I have two open OpenLDAP servers. A test environment and a production environment.
The wildcard operator seems to be not working in the production environment, but it does work in the test environment. These are, as far as i know configured the same. I typically use python to interact with OpenLDAP.
If i run
ldap.search_ext_s(base='ou=my_branch,o=my_organization', scope=ldap.SCOPE_SUBTREE, filterstr='uid=foobar')
it will find the data with the attr uid whose value is foobar.
Yet if i specify the filter as uid=*foobar* then it only works on the development server.
On both servers the output of the command /usr/sbin/slapcat -n 0 | grep olcDbIndex outputs the same thing. For the uid attribute it is olcDbIndex: uid pres,eq,sub. I'm not certain that it is related but that is the last change that has been made as far as I know.
So I'm wondering what options/configurations/schemas I can compare between the two servers to try and figure out why it works as expected on the development server but not on the production server?

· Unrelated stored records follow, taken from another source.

(* ===== verification/ByteOrderGeneric.v ===== *)
(** * Integers in the low-byte-first format, any processor

    [mysql/byte_order_generic.h]: the macros that read ([korr]) and store integers in the
    format of the MySQL protocol and files.  A macro's pointer is the list of the bytes from
    there on; a store is the list of the bytes written.  The argument of a store is an
    integer wide enough for the shifts of the macro. *)
From Stdlib Require Import ZArith Lia.
From stdpp Require Import base tactics numbers list.
From S2P Require Import Prelude.
From S2P Require Import Words.

Local Open Scope Z_scope.

(** ** The types [uint16], [int16] and [longlong] *)

Definition u16 (x : Z) : Z := x mod 2 ^ 16.
Definition i16 (x : Z) : Z := (x + 2 ^ 15) mod 2 ^ 16 - 2 ^ 15.
Definition i64 (x : Z) : Z := (x + 2 ^ 63) mod 2 ^ 64 - 2 ^ 63.

(** [(uchar) (A)[i]]. *)
Definition byte (A : list Z) (i : nat) : Z := u8 (nth i A 0).

(** ** Reading *)

(** The operands of [int16] and [uint16] are promoted to [int] before they are shifted and added. *)

Definition sint2korr (A : list Z) : Z :=
  i16 (i16 (byte A 0) + Z.shiftl (i16 (i16 (byte A 1))) 8).
Definition sint3korr (A : list Z) : Z :=
  i32 (if negb (Z.land (byte A 2) 128 =? 0)
       then Z.lor (Z.lor (Z.lor (u32 (Z.shiftl (u32 255) 24)) (u32 (Z.shiftl (u32 (byte A 2)) 16)))
              (u32 (Z.shiftl (u32 (byte A 1)) 8))) (u32 (byte A 0))
       else Z.lor (Z.lor (u32 (Z.shiftl (u32 (byte A 2)) 16)) (u32 (Z.shiftl (u32 (byte A 1)) 8)))
              (u32 (byte A 0))).
(** The last shift moves a byte into the sign; compilers wrap around. *)
Definition sint4korr (A : list Z) : Z :=
  i32 (i32 (byte A 0) + i32 (Z.shiftl (i32 (byte A 1)) 8) + i32 (Z.shiftl (i32 (byte A 2)) 16)
       + i32 (Z.shiftl (i32 (i16 (byte A 3))) 24)).
Definition uint2korr (A : list Z) : Z := u16 (u16 (byte A 0) + Z.shiftl (u16 (byte A 1)) 8).
Definition uint3korr (A : list Z) : Z :=
  u32 (u32 (byte A 0) + u32 (Z.shiftl (u32 (byte A 1)) 8) + u32 (Z.shiftl (u32 (byte A 2)) 16)).
Definition uint4korr (A : list Z) : Z :=
  u32 (u32 (byte A 0) + u32 (Z.shiftl (u32 (byte A 1)) 8) + u32 (Z.shiftl (u32 (byte A 2)) 16)
       + u32 (Z.shiftl (u32 (byte A 3)) 24)).
Definition uint5korr (A : list Z) : Z :=
  u64 (u64 (u32 (u32 (byte A 0) + u32 (Z.shiftl (u32 (byte A 1)) 8) + u32 (Z.shiftl (u32 (byte A 2)) 16)
            + u32 (Z.shiftl (u32 (byte A 3)) 24)))
       + u64 (Z.shiftl (u64 (byte A 4)) 32)).
Definition uint6korr (A : list Z) : Z :=
  u64 (u64 (u32 (u32 (byte A 0) + u32 (Z.shiftl (u32 (byte A 1)) 8) + u32 (Z.shiftl (u32 (byte A 2)) 16)
            + u32 (Z.shiftl (u32 (byte A 3)) 24)))
       + u64 (Z.shiftl (u64 (byte A 4)) 32) + u64 (Z.shiftl (u64 (byte A 5)) 40)).
Definition uint8korr (A : list Z) : Z :=
  u64 (u64 (u32 (u32 (byte A 0) + u32 (Z.shiftl (u32 (byte A 1)) 8) + u32 (Z.shiftl (u32 (byte A 2)) 16)
            + u32 (Z.shiftl (u32 (byte A 3)) 24)))
       + u64 (Z.shiftl (u64 (u32 (u32 (byte A 4) + u32 (Z.shiftl (u32 (byte A 5)) 8)
            + u32 (Z.shiftl (u32 (byte A 6)) 16) + u32 (Z.shiftl (u32 (byte A 7)) 24)))) 32)).
Definition sint8korr (A : list Z) : Z := i64 (uint8korr A).

(** ** Storing *)

Definition int2store (A : Z) : list Z :=
  let def_temp := u32 A in [u8 def_temp; u8 (Z.shiftr def_temp 8)].
Definition int3store (A : Z) : list Z := [u8 A; u8 (Z.shiftr A 8); u8 (Z.shiftr A 16)].
Definition int4store (A : Z) : list Z :=
  [u8 A; u8 (Z.shiftr A 8); u8 (Z.shiftr A 16); u8 (Z.shiftr A 24)].
Definition int5store (A : Z) : list Z :=
  [u8 A; u8 (Z.shiftr A 8); u8 (Z.shiftr A 16); u8 (Z.shiftr A 24); u8 (Z.shiftr A 32)].
Definition int6store (A : Z) : list Z :=
  [u8 A; u8 (Z.shiftr A 8); u8 (Z.shiftr A 16); u8 (Z.shiftr A 24); u8 (Z.shiftr A 32); u8 (Z.shiftr A 40)].
Definition int8store (A : Z) : list Z :=
  let def_temp := u32 A in
  let def_temp2 := u32 (Z.shiftr A 32) in
  (int4store def_temp ++ int4store def_temp2)%list.

(** ** The format: little-endian words *)

Lemma i16_range x : - 2 ^ 15 <= i16 x < 2 ^ 15.
Proof. unfold i16. pose proof (Z.mod_pos_bound (x + 2 ^ 15) (2 ^ 16)). lia. Qed.
Lemma i16_small x : - 2 ^ 15 <= x < 2 ^ 15 -> i16 x = x.
Proof. intros. unfold i16. rewrite Z.mod_small; lia. Qed.
Lemma i32_small_range x : - 2 ^ 31 <= x < 2 ^ 31 -> i32 x = x.
Proof. intros. unfold i32. rewrite Z.mod_small; lia. Qed.
Lemma u16_small x : 0 <= x < 2 ^ 16 -> u16 x = x.
Proof. apply Z.mod_small. Qed.

(** Signed words that agree modulo their width are equal. *)
Lemma i16_eqm x y : x mod 2 ^ 16 = y mod 2 ^ 16 -> i16 x = i16 y.
Proof. intros H. unfold i16. by rewrite (Z.add_mod x), (Z.add_mod y), H by done. Qed.
Lemma i32_eqm x y : x mod 2 ^ 32 = y mod 2 ^ 32 -> i32 x = i32 y.
Proof. intros H. unfold i32. by rewrite (Z.add_mod x), (Z.add_mod y), H by done. Qed.
Lemma i16_mod x : i16 x mod 2 ^ 16 = x mod 2 ^ 16.
Proof. unfold i16. rewrite Zminus_mod_idemp_l. f_equal. lia. Qed.
Lemma i32_mod x : i32 x mod 2 ^ 32 = x mod 2 ^ 32.
Proof.
  unfold i32. rewrite Zminus_mod_idemp_l. f_equal. lia.
Qed.

Lemma le_word_cons b bs : is_byte b -> le_word (b :: bs) = b + 2 ^ 8 * le_word bs.
Proof.
  intros Hb. cbn [le_word]. rewrite (Z.mul_comm (2 ^ 8)), <- Z.shiftl_mul_pow2 by lia.
  rewrite <- Z.add_lor_land.
  assert (Z.land b (Z.shiftl (le_word bs) 8) = 0) as ->; [|lia].
  apply Z.bits_inj'. intros i Hi. rewrite Z.land_spec, Z.bits_0. destruct (Z.ltb_spec i 8).
  - rewrite Z.shiftl_spec_low by lia. apply andb_false_r.
  - rewrite <- (Z.mod_small b (2 ^ 8) Hb), Z.mod_pow2_bits_high by lia. done.
Qed.
Lemma le_word_nil : le_word [] = 0.
Proof. done. Qed.

Lemma byte_cons b bs i : byte (b :: bs) (S i) = byte bs i.
Proof. done. Qed.
Lemma byte_head b bs : is_byte b -> byte (b :: bs) 0 = b.
Proof. apply Z.mod_small. Qed.

(** A buffer of at least [n] bytes. *)
Definition buffer (n : nat) (A : list Z) : Prop := Forall is_byte A /\ (n <= length A)%nat.

(** The bytes of a buffer, one by one. *)
Ltac open_buffer :=
  repeat match goal with
  | H : buffer (S _) ?A |- _ =>
      destruct A as [|? A]; destruct H as [Hall Hlen]; [simpl in Hlen; lia|];
      apply Forall_cons in Hall as [? Hall]; simpl in Hlen; apply le_S_n in Hlen;
      pose proof (conj Hall Hlen : buffer _ A); clear Hall Hlen
  end.
Create Rewrite HintDb korr.
#[export] Hint Rewrite byte_cons : korr.
#[export] Hint Rewrite byte_head using assumption : korr.
#[export] Hint Rewrite le_word_cons using assumption : korr.
#[export] Hint Rewrite Z.shiftl_mul_pow2 using lia : korr.
(** The innermost wrap-arounds that do not wrap are dropped. *)
Ltac small :=
  repeat match goal with |- context [?x mod ?y] =>
    lazymatch x with
    | context [_ mod _] => fail
    | _ => rewrite (Z.mod_small x y) by lia
    end end.
Ltac korr :=
  autorewrite with korr; rewrite ?take_0, ?le_word_nil; unfold is_byte, u16, u32, u64 in *; small.

Lemma uint2korr_word A : buffer 2 A -> uint2korr A = le_word (take 2 A).
Proof. intros H. open_buffer. unfold uint2korr. cbn [take]. korr. lia. Qed.
Lemma uint3korr_word A : buffer 3 A -> uint3korr A = le_word (take 3 A).
Proof. intros H. open_buffer. unfold uint3korr. cbn [take]. korr. lia. Qed.
Lemma uint4korr_word A : buffer 4 A -> uint4korr A = le_word (take 4 A).
Proof. intros H. open_buffer. unfold uint4korr. cbn [take]. korr. lia. Qed.
Lemma uint5korr_word A : buffer 5 A -> uint5korr A = le_word (take 5 A).
Proof. intros H. open_buffer. unfold uint5korr. cbn [take]. korr. lia. Qed.
Lemma uint6korr_word A : buffer 6 A -> uint6korr A = le_word (take 6 A).
Proof. intros H. open_buffer. unfold uint6korr. cbn [take]. korr. lia. Qed.
Lemma uint8korr_word A : buffer 8 A -> uint8korr A = le_word (take 8 A).
Proof. intros H. open_buffer. unfold uint8korr. cbn [take]. korr. lia. Qed.

(** The signed readers are the words read as two's complement. *)
Lemma sint2korr_word A : buffer 2 A -> sint2korr A = i16 (le_word (take 2 A)).
Proof.
  intros H. open_buffer. unfold sint2korr. cbn [take]. korr. apply i16_eqm.
  rewrite (i16_small z), !(i16_small z0) by lia. f_equal. lia.
Qed.
Lemma sint4korr_word A : buffer 4 A -> sint4korr A = i32 (le_word (take 4 A)).
Proof.
  intros H. open_buffer. unfold sint4korr. cbn [take]. korr. apply i32_eqm.
  rewrite (i16_small z2), (i32_small_range z), (i32_small_range z0), (i32_small_range z1),
    (i32_small_range z2), (i32_small_range (z0 * _)), (i32_small_range (z1 * _)) by lia. rewrite <- Zplus_mod_idemp_r, i32_mod, Zplus_mod_idemp_r.
  f_equal. lia.
Qed.
Lemma sint8korr_word A : buffer 8 A -> sint8korr A = i64 (le_word (take 8 A)).
Proof. intros H. unfold sint8korr. by rewrite uint8korr_word. Qed.

Lemma byte_sign b : is_byte b -> (Z.land b 128 =? 0) = (b <? 128).
Proof.
  intros Hb. apply eqb_prop. revert b Hb.
  apply (byte_forallb (fun b => Bool.eqb (Z.land b 128 =? 0) (b <? 128))). reflexivity.
Qed.

Lemma sint3korr_word A :
  buffer 3 A -> sint3korr A = le_word (take 3 A) - (if le_word (take 3 A) <? 2 ^ 23 then 0 else 2 ^ 24).
Proof.
  intros H. open_buffer. unfold sint3korr. cbn [take]. rewrite !byte_cons, !byte_head by done.
  rewrite byte_sign by done. unfold u32. rewrite !(Z.shiftl_mul_pow2 _ _) by lia. unfold is_byte in *. small.
  rewrite <- !Z.shiftl_mul_pow2 by lia.
  assert (Z.lor (Z.lor (Z.shiftl z1 16) (Z.shiftl z0 8)) z = le_word [z; z0; z1]) as Hw.
  { cbn [le_word]. rewrite !Z.shiftl_lor, !Z.shiftl_shiftl, Z.shiftl_0_l, Z.lor_0_r by lia.
    change (8 + 8) with 16. rewrite Z.lor_assoc. rewrite (Z.lor_comm (Z.shiftl z1 16)).
    rewrite Z.lor_comm. apply Z.lor_assoc. }
  assert (Z.lor (Z.lor (Z.lor (Z.shiftl 255 24) (Z.shiftl z1 16)) (Z.shiftl z0 8)) z
    = le_word [z; z0; z1; 255]) as Hs.
  { rewrite <- !Z.lor_assoc, (Z.lor_assoc (Z.shiftl z1 16)), Hw. cbn [le_word].
    rewrite !Z.shiftl_lor, !Z.shiftl_shiftl, !Z.shiftl_0_l, !Z.lor_0_r by lia.
    rewrite Z.lor_comm, <- !Z.lor_assoc. done. }
  rewrite Hw, Hs, take_0. rewrite !le_word_cons, le_word_nil by (unfold is_byte; lia).
  destruct (Z.ltb_spec z1 128), (Z.ltb_spec (z + 2 ^ 8 * (z0 + 2 ^ 8 * (z1 + 2 ^ 8 * 0))) (2 ^ 23)); try lia; cbn [negb].
  - rewrite i32_small_range; lia.
  - unfold i32. rewrite Z.add_comm, <- (Z_mod_plus_full _ (-1)), Z.mod_small; lia.
Qed.

(** ** What is stored *)

Lemma le_bytes_cons n x : le_bytes (S n) x = u8 x :: le_bytes n (Z.shiftr x 8).
Proof. done. Qed.
Ltac stores := cbn [le_bytes]; rewrite !Z.shiftr_shiftr by lia; reflexivity.

Lemma int3store_word x : int3store x = le_bytes 3 x.
Proof. unfold int3store. stores. Qed.
Lemma int4store_word x : int4store x = le_bytes 4 x.
Proof. unfold int4store. stores. Qed.
Lemma int5store_word x : int5store x = le_bytes 5 x.
Proof. unfold int5store. stores. Qed.
Lemma int6store_word x : int6store x = le_bytes 6 x.
Proof. unfold int6store. stores. Qed.
Lemma int2store_word x : int2store x = le_bytes 2 x.
Proof.
  unfold int2store. cbv zeta. pose proof (le_bytes_u32 x) as H. cbn [le_bytes] in *.
  injection H as H0 H1 _ _. by rewrite H0, H1.
Qed.
Lemma int8store_word x : int8store x = le_bytes 8 x.
Proof.
  unfold int8store. cbv zeta. rewrite !int4store_word, !le_bytes_u32. cbn [le_bytes app].
  rewrite !Z.shiftr_shiftr by lia. reflexivity.
Qed.

Lemma le_bytes_buffer n x : buffer n (le_bytes n x).
Proof. split; [apply le_bytes_bytes|]. by rewrite length_le_bytes. Qed.
Lemma word_of_store n x : le_word (take n (le_bytes n x)) = x mod 2 ^ (8 * Z.of_nat n).
Proof. rewrite take_ge by (by rewrite length_le_bytes). apply le_word_bytes. Qed.

(** Every unsigned store, of 2, 3, 4, 5, 6 or 8 bytes, reads back its argument modulo
    its width. *)
Theorem unsigned_roundtrip (x : Z) :
  uint2korr (int2store x) = x mod 2 ^ 16 /\ uint3korr (int3store x) = x mod 2 ^ 24 /\
  uint4korr (int4store x) = x mod 2 ^ 32 /\ uint5korr (int5store x) = x mod 2 ^ 40 /\
  uint6korr (int6store x) = x mod 2 ^ 48 /\ uint8korr (int8store x) = x mod 2 ^ 64.
Proof.
  rewrite int2store_word, int3store_word, int4store_word, int5store_word, int6store_word, int8store_word.
  rewrite uint2korr_word, uint3korr_word, uint4korr_word, uint5korr_word, uint6korr_word, uint8korr_word
    by apply le_bytes_buffer.
  rewrite !word_of_store. done.
Qed.

(** C31: a signed integer that fits 2, 3, 4 or 8 bytes is read back by the signed reader of
    that width. *)
Theorem signed_roundtrip (x : Z) :
  (- 2 ^ 15 <= x < 2 ^ 15 -> sint2korr (int2store x) = x) /\
  (- 2 ^ 23 <= x < 2 ^ 23 -> sint3korr (int3store x) = x) /\
  (- 2 ^ 31 <= x < 2 ^ 31 -> sint4korr (int4store x) = x) /\
  (- 2 ^ 63 <= x < 2 ^ 63 -> sint8korr (int8store x) = x).
Proof.
  rewrite int2store_word, int3store_word, int4store_word, int8store_word.
  rewrite sint2korr_word, sint3korr_word, sint4korr_word, sint8korr_word by apply le_bytes_buffer.
  rewrite !word_of_store. split_and!; intros Hx.
  - rewrite <- (i16_small x) at 2 by done. apply i16_eqm, Z.mod_mod. done.
  - change (2 ^ (8 * Z.of_nat 3)) with (2 ^ 24). destruct (Z.ltb_spec x 0).
    + rewrite <- (Z_mod_plus_full x 1), Z.mod_small by lia. rewrite (proj2 (Z.ltb_ge _ _)); lia.
    + rewrite Z.mod_small by lia. rewrite (proj2 (Z.ltb_lt _ _)); lia.
  - rewrite <- (i32_small_range x) at 2 by done. apply i32_eqm, Z.mod_mod. done.
  - unfold i64. change (2 ^ (8 * Z.of_nat 8)) with (2 ^ 64). rewrite Zplus_mod_idemp_l, Z.mod_small; lia.
Qed.

(** ** Words through a pointer *)

Lemma le_word_take_range n A : buffer n A -> 0 <= le_word (take n A) < 2 ^ (8 * Z.of_nat n).
Proof.
  intros [Hb Hl]. assert (length (take n A) = n) as Hn by (rewrite length_take; lia).
  rewrite <- (le_bytes_word (take n A)), Hn, le_word_bytes by (by apply Forall_take).
  apply Z.mod_pos_bound. lia.
Qed.
Lemma deref_small n A : buffer n A -> le_word (take n A) mod 2 ^ (8 * Z.of_nat n) = le_word (take n A).
Proof. intros H. apply Z.mod_small. by apply le_word_take_range. Qed.

(** The bytes written depend only on the bits they keep. *)
Lemma le_bytes_mod_ext n x y : x mod 2 ^ (8 * Z.of_nat n) = y mod 2 ^ (8 * Z.of_nat n) -> le_bytes n x = le_bytes n y.
Proof.
  intros H. rewrite <- !le_word_bytes in H. pose proof (f_equal (le_bytes n) H) as Hb.
  rewrite <- (le_bytes_word (le_bytes n x)), <- (le_bytes_word (le_bytes n y)) by apply le_bytes_bytes.
  by rewrite !length_le_bytes.
Qed.
Lemma le_bytes_mod n x : le_bytes n (x mod 2 ^ (8 * Z.of_nat n)) = le_bytes n x.
Proof. apply le_bytes_mod_ext, Z.mod_mod. lia. Qed.
Lemma le_bytes_i32 x : le_bytes 4 (i32 x) = le_bytes 4 x.
Proof. apply le_bytes_mod_ext, i32_mod. Qed.
Lemma u8_shiftr_u32 x k : 0 <= k <= 24 -> u8 (Z.shiftr (u32 x) k) = u8 (Z.shiftr x k).
Proof.
  intros Hk. apply Z.bits_inj'. intros i Hi. rewrite !u8_bits, !Z.shiftr_spec, u32_bits by lia.
  destruct (Z.ltb_spec i 8); [|done]. by rewrite (proj2 (Z.ltb_lt _ _)) by lia.
Qed.

(** ** Witnesses *)

Lemma signed_roundtrip_witness :
  sint2korr (int2store (-2)) = -2 /\ sint3korr (int3store (-70000)) = -70000 /\ sint4korr (int4store (-2)) = -2.
Proof.
  split; [apply (signed_roundtrip (-2)); lia|]. split; [apply (signed_roundtrip (-70000)); lia|].
  apply (signed_roundtrip (-2)). lia.
Defined.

Edit: I'm really at a loss here so any information on how I might introspect into this issue could be helpful.
The directory schema defines matching rules for each attribute: both an 'exact' match and a 'substring' match have to be defined separately in OpenLDAP.
For example, if the attribute is defined as having EQUALITY caseIgnoreMatch, then it also needs SUBSTR caseIgnoreSubstringsMatch for wildcard searches to work.
(Similarly, operators like >= would require an ORDERING rule to be defined.)
Having a sub index is relevant, though not mandatory; an unindexed search would just be slower. However, there can be situations where the index exists but is incomplete – you may need to do a full reindex using slapindex.